There are at least three major consequences of fibromyalgia:  Chronic fatigue, depression, and sleep disorder. In order to treat any disorder, the origins have to be identified.  That seems to be the biggest hangup with fibromyalgia.  One question I have, however, is if chronic fatigue, depression, and sleep disorder are consequences of having fibromyalgia, or are they actually triggers?  Could untreated fatigue, untreated depression, untreated sleep disorders actually cause fibromyalgia?  If that were the case, would identifying unusual fatigue, depression onset, or sleep disorder be a way of preventing or slowing the disease process?

Of course nothing is that easy.  Everyone undergoes periods of severe fatigue or fades into depression at one time or another, and often sleep disorder is part of those natural human cycles.  And then the chicken steps in again and clucks: what is the physiological cause of the fatigue in the first place?  Is there a chemical imbalance that’s causing the depression? Of the three, it seems sleep disorder would be the easiest to identify and treat.  Again, however, how long would a patient have to go before deciding he or she has a sleep disorder and not just a streak of insomnia before reporting to a doctor?

It’s an unhappy conundrum, but something to think about.
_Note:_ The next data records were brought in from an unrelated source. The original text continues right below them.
(* ===== verification/Projects.v ===== *)
(** * Projects, members and API keys

    [backend/app/api/v1/projects.py] over the tables and the API-key cache.
    The request has passed [get_current_user]; [now], the fresh uuid and the
    random part of a new key are arguments of the handlers. *)

From S2P Require Import Prelude Text PyVal Decimal Schema App Auth.

Local Open Scope Z_scope.

(** ** Requests and responses *)

Record ProjectRecord : Type := {
  pj_id : string; pj_name : string; pj_active : bool; pj_created : timestamp;
  pj_retention_days : Z; pj_payload_mode : string; pj_payload_max_bytes : Z;
  pj_redact_keys : string;
}.

Definition serialize_project_record (p : Project) : ProjectRecord :=
  {| pj_id := p_id p; pj_name := p_name p; pj_active := p_active p;
     pj_created := p_created p; pj_retention_days := p_retention_days p;
     pj_payload_mode := p_payload_mode p;
     pj_payload_max_bytes := p_payload_max_bytes p; pj_redact_keys := p_redact_keys p |}.

Record ProjectCreate : Type := {
  pc_name : string; pc_retention_days : Z; pc_payload_mode : string;
  pc_payload_max_bytes : Z; pc_redact_keys : string;
}.

(** A field is absent, null, or a value. *)
Record ProjectSettingsUpdate : Type := {
  su_retention_days : option (option Z);
  su_payload_mode : option (option string);
  su_payload_max_bytes : option (option Z);
  su_redact_keys : option (option string);
}.

Record ProjectMemberRecord : Type := {
  pm_user : string; pm_email : string; pm_org_role : string; pm_role : string;
  pm_active : bool; pm_created : timestamp; pm_updated : timestamp;
}.

Record ProjectApiKeyCreate : Type := {
  kc_name : string; kc_description : option string; kc_scope : string;
}.

(** The columns of a key a client may see: not its hash. *)
Record ProjectApiKeyRecord : Type := {
  kr_id : string; kr_name : string; kr_description : option string;
  kr_scope : string; kr_active : bool; kr_created : timestamp;
  kr_last_used : option timestamp; kr_revoked : option timestamp;
}.

Definition serialize_api_key_record (k : ProjectApiKey) : ProjectApiKeyRecord :=
  {| kr_id := k_id k; kr_name := k_name k; kr_description := k_description k;
     kr_scope := k_scope k; kr_active := k_active k; kr_created := k_created k;
     kr_last_used := k_last_used k; kr_revoked := k_revoked k |}.

Definition in_org (project_id org : string) (p : Project) : bool :=
  String.eqb (p_id p) project_id && String.eqb (p_org p) org.

Definition not_found : exn := HTTPException 404 "Project not found".

Definition require_some {A} (o : option A) (e : exn) : M App A :=
  match o with Some a => mret a | None => raise e end.

Section projects.
Context (sha256 : string → string).
(** The place of a text in the collation of the database. *)
Context (text_rank : string → Z).

Definition ensure_project_in_org (project_id org : string) : M App unit :=
  p ← query (λ d, select_one (λ p, in_org project_id org p && p_active p) (projects d));
  _ ← require_some p not_found;
  mret tt.

(** ** Projects *)

Definition by_created_name (l : list Project) : list Project :=
  sort_by p_created (sort_by (λ p, text_rank (p_name p)) l).

Definition list_projects (user : CurrentUser) : M App (list ProjectRecord) :=
  require_admin user;;
  rows ← query (λ d, by_created_name
                       (select (λ p, String.eqb (p_org p) (cu_org user)) (projects d)));
  mret (serialize_project_record <$> rows).
(* ===== verification/Retention.v ===== *)
(** * Data retention

    [backend/app/workers/maintenance.py]: the nightly task that deletes the
    expired spans of every active project, their payload objects first, and the
    traces left without spans; the names of the monthly partitions.  A fault of
    the object store leaves the bucket as it was. *)

From S2P Require Import Prelude Text PyVal Decimal Schema App Cost SpanSchema Storage Pipeline.

Local Open Scope Z_scope.

Definition RETENTION_BATCH_SIZE : nat := 1000.
Definition S3_DELETE_BATCH_SIZE : nat := 1000.
Definition PARTITION_LOOKAHEAD_MONTHS : Z := 2.

Definition _is_project_payload_key (project_id key : string) : bool :=
  startswith ("payloads/" +:+ project_id +:+ "/") key.

Section retention.
(** The keys a [delete_objects] request reports in [Errors]. *)
Context (refused : World → list string → list string).

(** ** Payload objects *)

Definition delete_objects (keys : list string) : M World (list string) :=
  io;;
  failed ← gets (λ w, refused w keys);
  let successful := List.filter (λ k, negb (inb k failed)) keys in
  modify (set_w_objects (λ b, foldr delete b successful));;
  mret successful.

(** The loop over batches: the keys deleted before a failure count. *)
Fixpoint delete_in_batches (fuel : nat) (keys deleted : list string)
    : M World (list string) :=
  match fuel, keys with
  | S fuel', _ :: _ => λ w,
      match delete_objects (take S3_DELETE_BATCH_SIZE keys) w with
      | (Ok successful, w') =>
          delete_in_batches fuel' (drop S3_DELETE_BATCH_SIZE keys) (deleted ++ successful) w'
      | (Raise _, w') => (Ok deleted, w')
      end
  | _, _ => mret deleted
  end.

Definition _delete_s3_objects (project_id : string) (s3_keys : list string)
    : M World (list string) :=
  let safe_keys := List.filter (_is_project_payload_key project_id) s3_keys in
  delete_in_batches (length safe_keys) safe_keys [].

(** ** Spans and traces *)

Definition expired (project : Z) (cutoff : timestamp) (r : SpanRow) : bool :=
  (sp_project r =? project) && (sp_started r <? cutoff).

Definition _fetch_retention_batch (project : Z) (cutoff : timestamp)
    : M World (list SpanRow) :=
  sql_query (λ w, take RETENTION_BATCH_SIZE
                    (sort_by sp_started (select (expired project cutoff) (w_spans w)))).

(** The row a key of the batch selects. *)
Definition selected (project : Z) (span_keys : list (Z * timestamp)) (r : SpanRow) : bool :=
  (sp_project r =? project)
  && existsb (λ k, (k.1 =? sp_id r) && (k.2 =? sp_started r)) span_keys.

Definition _delete_span_batch (project : Z) (span_keys : list (Z * timestamp))
    : M World Z :=
  match span_keys with
  | [] => mret 0
  | _ =>
      get_db (
        n ← sql_query (λ w, count_where (selected project span_keys) (w_spans w));
        modify (set_w_spans (delete_where (selected project span_keys)));;
        commit;;
        mret n)
  end.

Definition stale_trace (project : Z) (cutoff : timestamp) (spans : list SpanRow)
    (t : TraceRow) : bool :=
  (tr_project t =? project) && (tr_started t <? cutoff)
  && negb (existsb (λ s, (sp_project s =? tr_project t) && (sp_trace s =? tr_id t)) spans).

Definition _delete_stale_traces (project : Z) (cutoff : timestamp) : M World Z :=
  get_db (
    n ← sql_query (λ w, count_where (stale_trace project cutoff (w_spans w)) (w_traces w));
    modify (λ w, set_w_traces (delete_where (stale_trace project cutoff (w_spans w))) w);;
    commit;;
    mret n).

(** ** The task *)

Definition payload_keys (batch : list SpanRow) : list string :=
  omap (λ r, match sp_payload_key r with
             | Some k => if truthy k then Some k else None
             | None => None end) batch.

(** The rows of a batch that may go: without a payload, with its object
    deleted, or with a key that is not the project's. *)
Definition deletable (project_id : string) (deleted : list string) (r : SpanRow) : bool :=
  match sp_payload_key r with
  | None => true
  | Some k => negb (truthy k) || inb k deleted || negb (_is_project_payload_key project_id k)
  end.

(** One turn of [while True]: the rows deleted, [None] when the batch is empty. *)
Definition retention_turn (project : Z) (cutoff : timestamp) : M World (option Z) :=
  batch ← get_db (_fetch_retention_batch project cutoff);
  match batch with
  | [] => mret None
  | _ =>
      let pid := str_of_uuid project in
      deleted_payload_keys ← _delete_s3_objects pid (payload_keys batch);
      let span_keys := (λ r, (sp_id r, sp_started r))
                         <$> List.filter (deletable pid deleted_payload_keys) batch in
      deleted ← _delete_span_batch project span_keys;
      mret (Some deleted)
  end.

(** The loop stops at an empty batch or when nothing was deleted. *)
Fixpoint retention_loop (fuel : nat) (project : Z) (cutoff : timestamp) (deleted_spans : Z)
    : M World Z :=
  match fuel with
  | O => mret deleted_spans
  | S fuel' =>
      turn ← retention_turn project cutoff;
      match turn with
      | None => mret deleted_spans
      | Some deleted =>
          if deleted =? 0 then mret deleted_spans
          else retention_loop fuel' project cutoff (deleted_spans + deleted)
      end
  end.

(** One turn more than there are rows. *)
Definition retain_project (project : Z) (days : Z) : M World (Z * Z) :=
  t ← now;
  let cutoff := t - days * day in
  fuel ← gets (λ w, S (length (w_spans w)));
  deleted_spans ← retention_loop fuel project cutoff 0;
  deleted_traces ← _delete_stale_traces project cutoff;
  mret (deleted_spans, deleted_traces).

Definition active_projects (w : World) : list (Z * Z) :=
  omap (λ p, match uuid_of_str (p_id p) with
             | Some z => Some (z, p_retention_days p)
             | None => None end)
    (select p_active (projects (db (w_app w)))).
Personally, I look at my own history of sleep disorder and suspect strongly the sleep egg came before the pain egg.  Even in elementary school I seldom slept the whole night.  My sleep has always been riddled with nightmares.  My brother has always ridiculed my snoring.  In the late 90s, I was sleeping an hour at a time, waking literally every hour on the hour for a few days until I was so exhausted I could sleep the night. This was highlighted by the need to pee in the middle of the night – every hour on the hour.  Nocturnal micturition.  The key is it wasn’t just a little every hour; it was a lot.

It wasn’t until 2010 that I was diagnosed with severe obstructive sleep apnea, a condition that I’m sure was worsened with this century’s weight gain but that I’m not sure is new onset for this century.  My fear, however, was that if I slept deeply, what would happen with the nocturnal micturition?  Would I wet the bed?  There was so much!

This is when I found out that when you sleep, your brain releases a hormone that essentially dampens the need to urinate (pun might be intended).  A good healthy sleep eliminates or greatly reduces the need to get up.  I started using a C-PAP machine and for the first time in literally 20 years, I slept the night through, every night.  It was miraculous.  And I didn’t wet the bed.

Sleeping has not reduced my pain burden, however.  It did for a short time while my body figured out how to fight off the benefits of healthy sleeping.  So I return to my initial question.  If my sleep disorder had been diagnosed earlier – even back in elementary school – and treated, would it have reduced my risk of chronic pain?  Would it have eliminated my risk of chronic pain?  Is that too simplistic?  Are there more forces at work?